History has a funny way of echoing itself, and nobody knows that better than Juha Kankkunen. Toyota's sixth consecutive manufacturers' crown has drawn the squad level with Lancia on a record 10 WRC titles, marking a stunning milestone that carries deeply personal significance for the deputy team principal. The four-time world champion drove for Lancia during their legendary run of six straight manufacturers' titles between 1987 and 1992, before claiming the drivers' crown with Toyota in 1993 as the Japanese marque secured its very first manufacturers' title. Now, over three decades later, he finds himself in the management team that has steered Toyota back to those exact benchmarks.
Ce 10e titre historique, aux côtés d'un sixième championnat de fabricants successifs, a été officiellement scellé par la victoire d'Oliver Solberg au Rally Chile BIOBÍO. « C'est un sentiment fantastique d'obtenir un autre championnat de fabricants avec cette équipe », a déclaré Kankkunen. « J'ai été impliqué dans certains championnats de Lancia en tant que pilote, et certains des premiers titres remportés par Toyota, mais je suis si heureux de faire partie de cette équipe maintenant aussi. L'ambiance dans l'équipe et la façon dont tout le monde travaille ensemble est fantastique. »
Lorsqu'ils sont sur les étapes, ils se battent fort et font pression pour obtenir les meilleurs résultats, mais ils s'entraident et s'entraident très bien.
La trajectoire de Toyota vers cette étape à deux chiffres remonte à 1993 et 1994, date à laquelle ils sont devenus le premier constructeur japonais à remporter le championnat de WRC et à le défendre avec succès. Un troisième titre a suivi en 1999 avant leur départ du championnat. Après leur retour en WRC en 2017, ils ont ajouté un autre titre en 2018 avant de lancer leur série en 2021.
Leur campagne de 2026 n'a rien manqué d'évocation. Le triomphe de Solberg au Chili marque la 11e victoire de Toyota sur les 12 premiers rallyes, en plus de leur huitième un-deux de la saison. Peut-être le plus remarquable, chacun des cinq équipages de Toyota a gagné au moins deux fois cette année. Takamoto Katsuta a remporté des victoires consécutives plus tôt dans la saison, Elfyn Evans et Sébastien Ogier ont chacun remporté deux victoires, Sami Pajari a remporté trois victoires consécutives en Estonie, en Finlande et au Paraguay, et Solberg a ajouté son succès au Chili à sa victoire d'ouverture du Rallye Monte-Carlo.
Cette profondeur absurde a donné à Kankkunen un défi particulièrement difficile à déterminer quels conducteurs sont les mieux adaptés pour livrer pour le constructeur sur un week-end donné. « Je suis dans l'entreprise depuis si longtemps et je suis moi-même chauffeur », explique-t-il. "Quand vous parlez avec les gars, vous pouvez fondamentalement le sentir. Je sens qui va bien et qui ne va peut-être pas à 100 %. Mais c'est du travail d'équipe. Tous les gars sont bons de toute façon."

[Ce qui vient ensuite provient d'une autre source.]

Lemma times_not_in h l : h ∉ l → times h l = 0.
Proof.
  unfold times. intros Hn. destruct (filter (λ k, k = h) l) as [|k ks] eqn:E; [done|].
  assert (k ∈ filter (λ k, k = h) l) as [-> ?]%list_elem_of_filter by (rewrite E; by left). done.
Qed.

Lemma times_cons h k l : times h (k :: l) = (if decide (k = h) then 1 else 0) + times h l.
Proof. unfold times. rewrite filter_cons. by case_decide. Qed.

Lemma times_NoDup h l : NoDup l → times h l = if decide (h ∈ l) then 1 else 0.
Proof.
  induction 1 as [|k l Hk Hnd IH]; [by rewrite decide_False by apply not_elem_of_nil|].
  rewrite times_cons, IH. destruct (decide (k = h)) as [->|Hne].
  - rewrite decide_False, decide_True by (done || by left). done.
  - simpl. apply decide_ext. rewrite elem_of_cons. naive_solver.
Qed.

Lemma prefix_app_split {B} (p l1 l2 : list B) :
  p `prefix_of` l1 ++ l2 →
  p `prefix_of` l1 ∨ ∃ p', p = l1 ++ p' ∧ p' `prefix_of` l2.
Proof.
  revert p. induction l1 as [|x l1 IH]; intros p Hp; [right; by exists p|].
  destruct p as [|y p]; [left; apply prefix_nil|]. simpl in Hp.
  apply prefix_cons_inv_1 in Hp as Hy. apply prefix_cons_inv_2 in Hp. subst y.
  destruct (IH _ Hp) as [?|(p' & -> & ?)]; [left; by apply prefix_cons|right; by exists p'].
Qed.

Section runs.
Context `{SortedSet SS} `{HashText} {W A : Type} `{!ServiceEngine W A} `{!SetStateDataGateway W}.
Implicit Types (t : metadataTracker SS A) (r : PollerResult) (w : W) (c : Config)
  (evs : list (engineEvent A)).

Lemma times_done_app h evs1 evs2 :
  times_done h (evs1 ++ evs2) = times_done h evs1 + times_done h evs2.
Proof. unfold times_done, done_hashes. by rewrite bind_app, times_app. Qed.

Lemma times_undone_app h evs1 evs2 :
  times_undone h (evs1 ++ evs2) = times_undone h evs1 + times_undone h evs2.
Proof. unfold times_undone, undone_hashes. by rewrite bind_app, times_app. Qed.

Lemma times_done_prefix h evs1 evs2 :
  evs1 `prefix_of` evs2 → times_done h evs1 ≤ times_done h evs2.
Proof. intros [k ->]. rewrite times_done_app. lia. Qed.

Lemma times_undone_prefix h evs1 evs2 :
  evs1 `prefix_of` evs2 → times_undone h evs1 ≤ times_undone h evs2.
Proof. intros [k ->]. rewrite times_undone_app. lia. Qed.

(** A reorged block that the engine does not know makes it panic. *)
Lemma see_reorged_unknown t blocks b :
  mt_wf t → b ∈ blocks → meta_of t (Block_String b) = None →
  ∃ msg, see_reorged t blocks = Panic msg.
Proof.
  intros Hwf Hb Hm. unfold see_reorged.
  match goal with |- context [for_each _ ?f _] => set (body := f) end.
  enough (∀ eb, ∃ msg, for_each (R := Empty_set) blocks body (t, eb) = Panic msg) as Hgen
    by (destruct (Hgen no_blocks) as [msg ->]; by exists msg).
  revert t Hwf Hb Hm. induction blocks as [|b' blocks IH]; intros t Hwf Hb Hm eb;
    [by apply not_elem_of_nil in Hb|]. simpl.
  pose proof (GetBlockMetadata_spec t callerReorgedLogs (Number b') (Block_String b') Hwf) as Hg.
  unfold body at 1. cbn beta iota.
  destruct (meta_of t (Block_String b')) as [m|] eqn:Em.
  - destruct Hg as (ref & -> & Href & Hheap). simpl.
    destruct (fire_at_ok t ref m eventSeeReorg) as (t2 & -> & Hwf2 & _ & Hh2 & _ & Hm2); [done..|].
    simpl. unfold deref. rewrite Hh2. simpl.
    assert (b ∈ blocks) as Hb' by (apply elem_of_cons in Hb as [->|?]; [congruence|done]).
    assert (meta_of t2 (Block_String b) = None) as Hmb.
    { rewrite Hm2, decide_False; [done|]. intros Hx.
      destruct (ref_of_meta _ _ _ Hwf Hx) as (? & _ & _ & ?). congruence. }
    case_decide; simpl; by apply IH.
  - destruct Hg as [Hg _]. destruct Hg as [msg ->]; [done|]. by exists msg.
Qed.

Lemma handle_result_known c t w r x :
  mt_wf t → handle_result c t w r = Ret x →
  ∀ b, b ∈ ReorgedBlocks r → is_Some (meta_of t (Block_String b)).
Proof.
  intros Hwf Hh b Hb. destruct (meta_of t (Block_String b)) eqn:Em; [by eexists|].
  destruct (see_reorged_unknown t _ b Hwf Hb Em) as [msg Hp].
  unfold handle_result in Hh. by rewrite Hp in Hh.
Qed.

(** How often a turn passes a hash to the service. *)
Lemma turn_times c t r t' evs err h :
  result_ok t r → turn_ends c t r t' evs err →
  times_done h evs ≤ (if decide (h ∈ keys (to_do t r)) then 1 else 0) ∧
  times_undone h evs ≤ (if decide (h ∈ keys (to_undo t r)) then 1 else 0) ∧
  (err = None → times_done h evs = if decide (h ∈ keys (to_do t r)) then 1 else 0) ∧
  (err = None → times_undone h evs = if decide (h ∈ keys (to_undo t r)) then 1 else 0).
Proof.
  intros (Hd1 & Hd2 & _) He.
  assert (times_done h (service_calls t r) = if decide (h ∈ keys (to_do t r)) then 1 else 0) as Hd.
  { rewrite <-times_NoDup by (by apply distinct_filter). unfold times_done, done_hashes,
      service_calls. rewrite bind_app. f_equal.
    case_decide; case_decide as Hn; simpl; by rewrite ?app_nil_r, ?Hn. }
  assert (times_undone h (service_calls t r) = if decide (h ∈ keys (to_undo t r)) then 1 else 0) as Hu.
  { rewrite <-times_NoDup by (by apply distinct_filter). unfold times_undone, undone_hashes,
      service_calls. rewrite bind_app. f_equal.
    destruct (decide (to_undo t r = [])) as [Hn|Hn], (decide (to_do t r = [])); simpl;
      by rewrite ?app_nil_r, ?Hn. }
  assert (∀ l : list (engineEvent A), l = [RecordBlock (LastGood r)] ∨
    l = [RecordBlock (LastGood r); SyncsEmitter] → times_done h l = 0 ∧ times_undone h l = 0) as Hl
    by (by intros l [-> | ->]).
  unfold turn_ends in He. destruct err as [err|].
  - pose proof (times_done_prefix h _ _ He) as H1. pose proof (times_undone_prefix h _ _ He) as H2.
    rewrite times_done_app in H1. rewrite times_undone_app in H2.
    destruct (Hl [RecordBlock (LastGood r)]) as [Hl1 Hl2]; [by left|].
    split; [lia|]. split; [lia|done].
  - destruct He as (-> & _). rewrite times_done_app, times_undone_app.
    destruct (Hl [RecordBlock (LastGood r); SyncsEmitter]) as [-> ->]; [by right|].
    rewrite Hd, Hu. split; [lia|]. split; [lia|]. split; lia.
Qed.

(** What a turn is allowed to do with a hash, by its state. *)
Definition may_do (s : blockState) : nat := match s with stateNull => 1 | _ => 0 end.
Definition may_undo (s : blockState) : nat := match s with stateHandled => 1 | _ => 0 end.

Lemma to_do_state t r h : h ∈ keys (to_do t r) → state_of t h = stateNull ∧ state_undone t r h = stateNull.
Proof.
  unfold to_do. rewrite elem_of_keys_filter. intros (b & _ & -> & Hs). split; [|done].
  unfold state_undone in Hs. case_decide; [|done]. by destruct (state_of t h).
Qed.

Lemma to_undo_state t r h :
  h ∈ keys (to_undo t r) → state_of t h = stateHandled ∧ h ∈ keys (ReorgedBlocks r).
Proof.
  unfold to_undo. rewrite elem_of_keys_filter. intros (b & Hb & <- & Hs). split; [done|].
  by apply elem_of_keys; exists b.
Qed.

Cette ligne fine entre rivalité individuelle et puissance collective est ce que Kankkunen souligne comme le fondement du succès de Toyota. « Lorsqu'ils sont sur les étapes, ils se battent fort et font pression pour obtenir les meilleurs résultats, mais ils s'entraident et s'entraident très bien. »

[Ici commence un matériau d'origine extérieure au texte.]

(* ===== verification/EngineArtifacts.v ===== *)
(** What the engine does with the artifacts that the service returns: it keeps them with the
    block's metadata and hands them back when the block is reorged. *)

From S2P Require Import Prelude GoErrors Types Externals SortedSet BlockTracker DataGateway EngineStates MetadataTracker.
From S2P Require Import Engine EngineSpec EngineProps EngineRuns.

(** * Definitions *)

Section answers.
Context `{SortedSet SS} `{HashText} {W A : Type} `{!ServiceEngine W A} `{!SetStateDataGateway W}.
Implicit Types (t : metadataTracker SS A) (r : PollerResult) (w : W).

(** What the service answers to a call that is made only when there are blocks. *)
Definition served (call : W → list Block → goslice (goslice A) →
    outcome (W * (gmap Z (goslice A) * option error))) w bs arts w' (m : gmap Z (goslice A)) : Prop :=
  if decide (bs = []) then w' = w ∧ m = ∅ else call w bs arts = Ret (w', (m, None)).

(** The answers of the service to a turn: the maps for the reorged and for the good blocks. *)
Definition turn_answers t r w w' (m1 m2 : gmap Z (goslice A)) : Prop :=
  ∃ w1, served HandleReorgedBlocks w (to_undo t r) (Some (artifacts_of t <$> to_undo t r)) w1 m1 ∧
    served HandleGoodBlocks w1 (to_do t r) None w' m2.

(** The artifacts of every hash after a turn with these answers. *)
Definition artifacts_done t r (m1 m2 : gmap Z (goslice A)) (h : string) : goslice A :=
  if decide (h ∈ keys (to_do t r)) then default None (m2 !! HexToHash h)
  else if decide (h ∈ keys (to_undo t r)) then default None (m1 !! HexToHash h)
  else from_option artifacts None (meta_of t h).
End answers.

(** * Lemmas *)

Section lemmas.
Context `{SortedSet SS} `{HashText} {W A : Type} `{!ServiceEngine W A} `{!SetStateDataGateway W}.
Implicit Types (t : metadataTracker SS A) (r : PollerResult) (w : W) (c : Config) (h : string).

Lemma served_arts_run call w bs arts w' (m : gmap Z (goslice A)) (ev : engineEvent A) evs :
  served call w bs arts w' m →
  (if bool_decide (bs ≠ []) then '(w, r) ← call w bs arts; Ret (w, evs ++ [ev], r)
   else Ret (w, evs, (∅, None))) =
  Ret (w', evs ++ (if decide (bs = []) then [] else [ev]), (m, @None error)).
Proof.
  unfold served. destruct (decide (bs = [])) as [->|Hne].
  - intros [-> ->]. by rewrite bool_decide_false, app_nil_r by (intros Hx; by apply Hx).
  - intros Hc. rewrite bool_decide_true by done. by rewrite Hc.
Qed.

Lemma served_inv call w bs arts (ev : engineEvent A) evs w' evs' (m : gmap Z (goslice A)) :
  (if bool_decide (bs ≠ []) then '(w, r) ← call w bs arts; Ret (w, evs ++ [ev], r)
   else Ret (w, evs, (∅, None))) = Ret (w', evs', (m, @None error)) →
  served call w bs arts w' m.
Proof.
  unfold served. destruct (decide (bs = [])) as [->|Hne].
  - rewrite bool_decide_false by (intros Hx; by apply Hx). by intros [= <- _ <-].
  - rewrite bool_decide_true by done. destruct (call w bs arts) as [[w1 [m1 err]]| |]; [|done..].
    simpl. by intros [= <- _ <- ->].
Qed.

Le président de Toyota Akio Toyoda a fait écho à ces sentiments exacts après le Chili, où Solberg a dirigé Ogier dans une Toyota un-deux pour verrouiller le championnat avec deux manches restantes. « Nous sommes une équipe qui croit en la possibilité pour nos pilotes de concourir sur un pied d'égalité et de décider du résultat sur les étapes », a déclaré Toyoda. Alors que la bataille des fabricants est terminée, la guerre intra-équipe est loin d'être terminée. Les cinq pilotes restent en compétition mathématiquement pour le championnat des pilotes, laissant l'équipe libre de poursuivre le dernier prix individuel restant.